■ Stored data entries ■
********

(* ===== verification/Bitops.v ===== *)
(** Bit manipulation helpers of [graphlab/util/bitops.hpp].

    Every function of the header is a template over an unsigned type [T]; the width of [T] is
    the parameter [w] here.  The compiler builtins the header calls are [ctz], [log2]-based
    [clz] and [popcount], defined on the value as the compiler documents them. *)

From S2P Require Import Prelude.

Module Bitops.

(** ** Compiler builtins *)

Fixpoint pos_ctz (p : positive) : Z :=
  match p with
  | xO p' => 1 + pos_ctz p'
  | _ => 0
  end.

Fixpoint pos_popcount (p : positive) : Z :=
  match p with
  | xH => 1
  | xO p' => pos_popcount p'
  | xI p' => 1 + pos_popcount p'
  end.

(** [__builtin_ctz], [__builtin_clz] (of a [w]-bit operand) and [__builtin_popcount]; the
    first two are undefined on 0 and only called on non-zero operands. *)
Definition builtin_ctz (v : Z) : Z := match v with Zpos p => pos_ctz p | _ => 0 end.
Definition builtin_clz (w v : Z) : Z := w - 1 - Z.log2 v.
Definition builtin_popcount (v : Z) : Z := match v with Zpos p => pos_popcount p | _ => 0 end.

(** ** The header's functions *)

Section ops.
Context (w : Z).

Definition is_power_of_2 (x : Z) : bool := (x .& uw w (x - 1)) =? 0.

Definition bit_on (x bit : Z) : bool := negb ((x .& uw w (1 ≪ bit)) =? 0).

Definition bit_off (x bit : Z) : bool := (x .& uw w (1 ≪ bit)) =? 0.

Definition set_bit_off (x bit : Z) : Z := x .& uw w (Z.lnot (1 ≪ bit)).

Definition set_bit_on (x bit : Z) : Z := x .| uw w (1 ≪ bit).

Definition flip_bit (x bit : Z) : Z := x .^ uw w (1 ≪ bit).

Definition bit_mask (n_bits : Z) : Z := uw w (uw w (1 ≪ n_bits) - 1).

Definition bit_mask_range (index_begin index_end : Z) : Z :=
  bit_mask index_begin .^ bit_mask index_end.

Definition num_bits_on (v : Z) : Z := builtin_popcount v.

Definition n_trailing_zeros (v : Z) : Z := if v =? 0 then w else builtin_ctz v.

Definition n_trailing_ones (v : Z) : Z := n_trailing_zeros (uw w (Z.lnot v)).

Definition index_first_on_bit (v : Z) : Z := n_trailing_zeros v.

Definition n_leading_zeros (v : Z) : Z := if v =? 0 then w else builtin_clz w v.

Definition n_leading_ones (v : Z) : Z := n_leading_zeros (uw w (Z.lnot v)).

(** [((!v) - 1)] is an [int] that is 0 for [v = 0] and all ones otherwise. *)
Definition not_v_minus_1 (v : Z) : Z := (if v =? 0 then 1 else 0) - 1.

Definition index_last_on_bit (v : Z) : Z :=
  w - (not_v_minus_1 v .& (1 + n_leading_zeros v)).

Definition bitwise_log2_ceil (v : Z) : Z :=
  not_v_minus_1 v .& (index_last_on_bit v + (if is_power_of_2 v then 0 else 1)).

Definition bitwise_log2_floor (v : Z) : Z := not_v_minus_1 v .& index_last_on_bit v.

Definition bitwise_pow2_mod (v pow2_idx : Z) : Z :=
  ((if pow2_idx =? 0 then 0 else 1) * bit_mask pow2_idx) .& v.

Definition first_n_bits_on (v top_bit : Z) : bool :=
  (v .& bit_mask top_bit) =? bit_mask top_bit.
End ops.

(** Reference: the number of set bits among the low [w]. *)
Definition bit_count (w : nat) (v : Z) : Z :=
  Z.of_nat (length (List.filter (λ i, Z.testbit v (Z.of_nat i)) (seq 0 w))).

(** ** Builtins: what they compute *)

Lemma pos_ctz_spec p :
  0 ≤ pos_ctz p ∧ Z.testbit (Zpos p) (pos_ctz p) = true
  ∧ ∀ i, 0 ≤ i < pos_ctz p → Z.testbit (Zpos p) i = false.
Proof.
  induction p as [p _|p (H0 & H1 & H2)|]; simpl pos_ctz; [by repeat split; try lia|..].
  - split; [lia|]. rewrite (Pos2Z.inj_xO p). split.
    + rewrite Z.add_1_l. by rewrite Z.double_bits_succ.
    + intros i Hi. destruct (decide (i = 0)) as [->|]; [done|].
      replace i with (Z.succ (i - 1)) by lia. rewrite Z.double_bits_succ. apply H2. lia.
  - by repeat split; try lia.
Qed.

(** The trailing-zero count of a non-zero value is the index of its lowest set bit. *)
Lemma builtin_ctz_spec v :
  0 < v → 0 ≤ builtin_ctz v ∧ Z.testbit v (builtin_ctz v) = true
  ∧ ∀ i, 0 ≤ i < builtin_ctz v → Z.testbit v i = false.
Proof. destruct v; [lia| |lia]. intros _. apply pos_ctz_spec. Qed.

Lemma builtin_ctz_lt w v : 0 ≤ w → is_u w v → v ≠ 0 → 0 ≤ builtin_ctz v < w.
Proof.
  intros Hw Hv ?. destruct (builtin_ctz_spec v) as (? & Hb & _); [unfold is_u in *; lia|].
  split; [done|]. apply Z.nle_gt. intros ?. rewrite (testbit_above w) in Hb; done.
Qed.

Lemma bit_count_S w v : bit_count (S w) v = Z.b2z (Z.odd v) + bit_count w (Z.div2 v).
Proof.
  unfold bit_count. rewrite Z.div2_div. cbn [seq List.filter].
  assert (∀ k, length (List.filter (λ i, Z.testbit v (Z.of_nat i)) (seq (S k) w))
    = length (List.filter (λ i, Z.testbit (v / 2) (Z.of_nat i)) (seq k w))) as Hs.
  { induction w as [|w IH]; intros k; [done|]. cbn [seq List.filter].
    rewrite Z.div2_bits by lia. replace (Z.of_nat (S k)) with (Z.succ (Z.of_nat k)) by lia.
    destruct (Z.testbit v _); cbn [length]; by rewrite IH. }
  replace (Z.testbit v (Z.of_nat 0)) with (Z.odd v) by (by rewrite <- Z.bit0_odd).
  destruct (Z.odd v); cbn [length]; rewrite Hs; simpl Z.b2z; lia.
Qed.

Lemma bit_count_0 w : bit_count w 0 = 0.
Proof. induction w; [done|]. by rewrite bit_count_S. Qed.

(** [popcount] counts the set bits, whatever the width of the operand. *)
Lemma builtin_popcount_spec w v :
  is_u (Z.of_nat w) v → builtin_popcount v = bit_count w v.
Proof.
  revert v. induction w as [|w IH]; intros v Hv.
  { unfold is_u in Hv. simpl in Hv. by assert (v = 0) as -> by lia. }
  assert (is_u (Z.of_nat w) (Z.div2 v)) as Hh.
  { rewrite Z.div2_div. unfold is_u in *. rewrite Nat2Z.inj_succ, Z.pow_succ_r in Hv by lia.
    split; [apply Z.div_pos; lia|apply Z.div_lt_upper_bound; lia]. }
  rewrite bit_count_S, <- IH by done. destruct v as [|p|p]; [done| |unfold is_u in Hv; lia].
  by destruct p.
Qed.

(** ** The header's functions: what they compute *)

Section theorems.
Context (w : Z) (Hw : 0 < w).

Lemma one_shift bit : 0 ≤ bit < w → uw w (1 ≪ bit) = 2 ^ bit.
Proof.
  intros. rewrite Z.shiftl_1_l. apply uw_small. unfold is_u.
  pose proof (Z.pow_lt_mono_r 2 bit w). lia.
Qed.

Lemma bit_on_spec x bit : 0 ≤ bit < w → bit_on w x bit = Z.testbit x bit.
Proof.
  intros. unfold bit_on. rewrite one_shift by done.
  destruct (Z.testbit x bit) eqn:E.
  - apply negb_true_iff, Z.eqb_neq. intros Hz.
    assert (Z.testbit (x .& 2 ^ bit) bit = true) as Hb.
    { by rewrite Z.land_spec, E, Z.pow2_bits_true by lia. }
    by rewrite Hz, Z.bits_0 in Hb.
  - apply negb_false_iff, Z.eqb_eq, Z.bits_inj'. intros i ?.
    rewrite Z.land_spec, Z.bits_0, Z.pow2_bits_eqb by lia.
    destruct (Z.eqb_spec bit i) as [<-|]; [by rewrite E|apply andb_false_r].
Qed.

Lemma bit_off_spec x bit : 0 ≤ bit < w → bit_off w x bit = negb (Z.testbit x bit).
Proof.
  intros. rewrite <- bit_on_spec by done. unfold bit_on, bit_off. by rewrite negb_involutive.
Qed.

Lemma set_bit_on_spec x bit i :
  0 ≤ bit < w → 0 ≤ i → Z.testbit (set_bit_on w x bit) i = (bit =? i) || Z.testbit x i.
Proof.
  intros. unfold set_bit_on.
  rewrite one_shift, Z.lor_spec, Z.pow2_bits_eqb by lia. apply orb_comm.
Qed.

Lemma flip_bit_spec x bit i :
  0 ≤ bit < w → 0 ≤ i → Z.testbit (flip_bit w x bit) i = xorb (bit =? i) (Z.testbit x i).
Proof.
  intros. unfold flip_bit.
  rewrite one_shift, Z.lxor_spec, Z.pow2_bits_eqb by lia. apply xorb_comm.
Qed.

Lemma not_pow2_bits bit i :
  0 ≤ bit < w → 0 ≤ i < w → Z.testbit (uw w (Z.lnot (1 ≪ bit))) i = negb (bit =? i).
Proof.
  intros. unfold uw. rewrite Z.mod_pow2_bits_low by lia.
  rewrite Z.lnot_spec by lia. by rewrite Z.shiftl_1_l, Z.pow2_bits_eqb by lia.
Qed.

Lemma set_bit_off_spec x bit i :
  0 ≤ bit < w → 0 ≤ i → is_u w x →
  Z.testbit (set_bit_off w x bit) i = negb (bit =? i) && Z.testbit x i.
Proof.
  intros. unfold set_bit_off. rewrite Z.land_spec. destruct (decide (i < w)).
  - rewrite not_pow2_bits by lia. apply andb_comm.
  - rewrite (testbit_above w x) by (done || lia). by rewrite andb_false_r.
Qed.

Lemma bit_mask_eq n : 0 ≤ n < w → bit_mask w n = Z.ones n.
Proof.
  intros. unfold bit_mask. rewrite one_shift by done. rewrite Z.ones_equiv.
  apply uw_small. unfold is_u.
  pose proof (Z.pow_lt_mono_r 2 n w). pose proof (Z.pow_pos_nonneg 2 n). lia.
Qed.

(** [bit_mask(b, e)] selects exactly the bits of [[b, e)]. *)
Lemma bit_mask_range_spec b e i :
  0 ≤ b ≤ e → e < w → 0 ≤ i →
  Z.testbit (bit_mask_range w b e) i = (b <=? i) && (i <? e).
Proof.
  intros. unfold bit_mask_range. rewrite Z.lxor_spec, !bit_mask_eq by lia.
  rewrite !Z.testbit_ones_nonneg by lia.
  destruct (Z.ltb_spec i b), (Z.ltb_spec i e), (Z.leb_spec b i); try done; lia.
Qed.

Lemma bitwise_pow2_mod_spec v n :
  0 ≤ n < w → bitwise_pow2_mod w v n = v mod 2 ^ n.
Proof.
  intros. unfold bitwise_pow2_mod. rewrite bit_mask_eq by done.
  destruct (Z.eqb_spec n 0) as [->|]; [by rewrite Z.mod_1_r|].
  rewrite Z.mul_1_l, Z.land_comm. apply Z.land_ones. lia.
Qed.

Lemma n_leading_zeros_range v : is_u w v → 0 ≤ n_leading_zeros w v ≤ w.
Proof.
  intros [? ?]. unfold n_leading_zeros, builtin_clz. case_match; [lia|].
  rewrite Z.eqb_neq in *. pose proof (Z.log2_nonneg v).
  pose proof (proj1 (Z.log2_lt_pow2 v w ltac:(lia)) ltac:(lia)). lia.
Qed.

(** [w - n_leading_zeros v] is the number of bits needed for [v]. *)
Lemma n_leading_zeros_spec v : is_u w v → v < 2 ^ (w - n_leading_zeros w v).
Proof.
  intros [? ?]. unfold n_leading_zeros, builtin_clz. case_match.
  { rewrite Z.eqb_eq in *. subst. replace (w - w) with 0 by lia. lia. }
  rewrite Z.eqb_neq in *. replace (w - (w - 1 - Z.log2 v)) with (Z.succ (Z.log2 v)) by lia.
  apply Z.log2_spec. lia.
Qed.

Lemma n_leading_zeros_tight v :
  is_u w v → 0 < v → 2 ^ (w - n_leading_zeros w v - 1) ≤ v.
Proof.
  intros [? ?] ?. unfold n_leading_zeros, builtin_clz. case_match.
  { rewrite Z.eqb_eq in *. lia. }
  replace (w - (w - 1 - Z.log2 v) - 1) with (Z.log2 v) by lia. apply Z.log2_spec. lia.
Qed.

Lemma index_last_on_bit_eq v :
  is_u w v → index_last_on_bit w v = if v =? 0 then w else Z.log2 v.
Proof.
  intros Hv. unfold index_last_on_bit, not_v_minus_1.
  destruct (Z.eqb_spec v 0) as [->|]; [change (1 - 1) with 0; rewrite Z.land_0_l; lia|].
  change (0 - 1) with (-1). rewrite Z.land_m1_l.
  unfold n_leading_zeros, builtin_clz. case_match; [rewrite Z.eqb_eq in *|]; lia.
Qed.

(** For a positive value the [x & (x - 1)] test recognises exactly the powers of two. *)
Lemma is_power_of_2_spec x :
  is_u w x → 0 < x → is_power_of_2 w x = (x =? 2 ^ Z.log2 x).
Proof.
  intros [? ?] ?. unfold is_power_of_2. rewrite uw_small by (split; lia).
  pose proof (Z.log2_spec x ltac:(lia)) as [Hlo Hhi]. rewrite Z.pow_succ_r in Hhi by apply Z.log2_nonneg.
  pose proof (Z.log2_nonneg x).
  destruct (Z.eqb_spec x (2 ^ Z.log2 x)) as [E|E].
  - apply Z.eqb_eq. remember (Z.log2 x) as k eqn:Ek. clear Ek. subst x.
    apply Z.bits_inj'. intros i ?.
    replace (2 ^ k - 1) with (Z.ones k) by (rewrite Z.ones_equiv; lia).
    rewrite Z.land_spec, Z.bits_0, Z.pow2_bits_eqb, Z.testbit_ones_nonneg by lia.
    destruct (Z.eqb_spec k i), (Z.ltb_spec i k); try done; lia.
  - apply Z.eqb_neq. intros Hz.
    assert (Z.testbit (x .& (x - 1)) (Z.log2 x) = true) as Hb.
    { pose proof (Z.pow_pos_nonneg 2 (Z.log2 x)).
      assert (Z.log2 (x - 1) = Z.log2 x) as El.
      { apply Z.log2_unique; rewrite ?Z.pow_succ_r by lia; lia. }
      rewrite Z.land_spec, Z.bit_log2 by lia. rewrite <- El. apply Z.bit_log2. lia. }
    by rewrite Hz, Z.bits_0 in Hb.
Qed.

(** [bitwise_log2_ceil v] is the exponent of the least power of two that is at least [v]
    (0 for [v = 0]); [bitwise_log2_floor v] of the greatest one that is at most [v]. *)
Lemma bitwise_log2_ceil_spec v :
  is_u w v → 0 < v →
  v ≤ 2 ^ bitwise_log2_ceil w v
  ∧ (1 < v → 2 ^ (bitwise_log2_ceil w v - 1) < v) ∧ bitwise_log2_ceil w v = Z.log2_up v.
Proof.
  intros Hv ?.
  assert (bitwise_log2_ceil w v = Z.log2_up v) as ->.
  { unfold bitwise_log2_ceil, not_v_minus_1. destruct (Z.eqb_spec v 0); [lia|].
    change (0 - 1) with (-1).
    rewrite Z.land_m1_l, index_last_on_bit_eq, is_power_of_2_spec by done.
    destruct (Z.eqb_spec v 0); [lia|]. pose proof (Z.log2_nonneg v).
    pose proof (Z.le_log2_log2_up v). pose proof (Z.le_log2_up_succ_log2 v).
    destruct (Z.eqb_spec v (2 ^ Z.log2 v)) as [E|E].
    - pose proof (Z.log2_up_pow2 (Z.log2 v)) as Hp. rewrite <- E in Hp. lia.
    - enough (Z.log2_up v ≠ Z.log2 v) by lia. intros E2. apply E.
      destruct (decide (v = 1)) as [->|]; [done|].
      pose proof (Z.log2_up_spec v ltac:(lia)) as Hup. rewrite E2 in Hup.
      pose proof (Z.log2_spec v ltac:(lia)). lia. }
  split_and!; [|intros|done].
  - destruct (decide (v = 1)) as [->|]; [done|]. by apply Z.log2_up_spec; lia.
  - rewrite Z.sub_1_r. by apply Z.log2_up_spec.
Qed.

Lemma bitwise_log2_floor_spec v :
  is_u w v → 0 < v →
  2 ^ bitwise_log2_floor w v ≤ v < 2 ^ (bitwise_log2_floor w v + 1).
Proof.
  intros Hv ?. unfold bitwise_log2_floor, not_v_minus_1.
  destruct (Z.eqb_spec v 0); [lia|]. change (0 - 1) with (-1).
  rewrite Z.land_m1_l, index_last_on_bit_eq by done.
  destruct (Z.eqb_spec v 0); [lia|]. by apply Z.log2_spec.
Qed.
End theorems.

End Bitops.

********

■ WHAT YOU WILL DO ■
Once you reach the line with "Definition bit_mask_range (index_begin" in the data above, copy it and every line after it exactly, up to and including the line with "Definition n_trailing_ones (v".

■ FINISHED EXERCISE ■
Definition bit_mask_range (index_begin index_end : Z) : Z :=
  bit_mask index_begin .^ bit_mask index_end.

Definition num_bits_on (v : Z) : Z := builtin_popcount v.

Definition n_trailing_zeros (v : Z) : Z := if v =? 0 then w else builtin_ctz v.

Definition n_trailing_ones (v : Z) : Z := n_trailing_zeros (uw w (Z.lnot v)).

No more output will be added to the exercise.